Correlative light-electron microscopy (CLEM) is the combination of an optical microscope – usually a fluorescence microscope – with an electron microscope. In an integrated CLEM system, the sample is imaged using an electron beam and an optical light path simultaneously. Traditionally, samples would be imaged using two separate microscopy modalities, potentially at different facilities and using different sample preparation methods. Integrated CLEM is thus considered to be beneficial because the methodology is quicker and easier, and it reduces the chance of changes in the sample during the process of data collection. Overlay of the two images is thus performed automatically as a result of the integration of two microscopes.

This technique is used in order to obtain information at different length scales: the electron microscope provides high-resolution information down to the nano-scale, while the fluorescence microscope highlights the regions of interest. CLEM is used for various disciplines in the life sciences, including neuroscience, tissue research, and protein research.
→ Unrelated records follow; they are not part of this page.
(** * llmtui: the streaming chat state machine of [main.go]

    A shallow embedding of the terminal chat client: the [model] record and
    its [Update]/[View] functions, the buffered Go channel that carries the
    string-encoded stream events, the producer goroutine
    [startStreamingInBackground], the poll [listenForStreamUpdates], and the
    bubbletea runtime that runs the commands returned by [Update].

    Go strings are byte strings: they are modelled by [string] (a list of
    8-bit characters).  A Go [error] is [option string]: [None] is [nil] and
    [Some s] an error whose [Error()] text is [s]. *)

From Stdlib Require Import String Ascii List Arith Lia Bool.
From stdpp Require Import base list strings.
Import ListNotations.
Open Scope string_scope.

(** ** Data model *)

(** [chatMessage] of main.go. *)
Record chatMessage := ChatMessage { role : string; content : string }.

(** [openai.ChatCompletionMessageParamUnion], as far as [streamResponse]
    builds it: a user message or an assistant message. *)
Inductive MessageParam :=
| UserMessage (text : string)
| AssistantMessage (text : string).

(** A [*openai.Client]: [None] is the nil pointer, [Some key] a client built
    by [openai.NewClient(option.WithAPIKey(key))]. *)
Definition Client := option string.

(** A [chan string] value is a reference into the store of channels. *)
Abbreviation chanref := nat (only parsing).

(** The [model] struct of main.go. *)
Record model := Model {
  client : Client;
  modelName : string;
  messages : list chatMessage;
  input : string;
  viewport : string;
  loading : bool;
  streaming : bool;
  partialResp : string;
  err : option string;
  streamChan : option chanref
}.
== Fluorescence microscope ==
In preparation for imaging with a fluorescence microscope, different methods can be used, such as fluorophores or dyes, immunolabeling, and genetically encoded fluorescent proteins. Different fluorescent labels can be used in order to highlight multiple regions of interest in the sample. Recently Kumar et al. combined FRET based molecular tension measurements with cryo-electron microscopy to study how force on talin (a focal adhesion protein which directly links integrins to actin) is related to actin organization. Regions of high talin tension have highly aligned and linear filamentous actin while regions of low tension have less well-aligned actin structure.

== Electron microscope ==
The electron microscope is used to obtain structural information at the nano-scale. Unlike an optical microscope, an electron microscope is able to surpass the diffraction limit of light. This is because the wavelength of accelerated electrons is much shorter than the wavelength of visible light.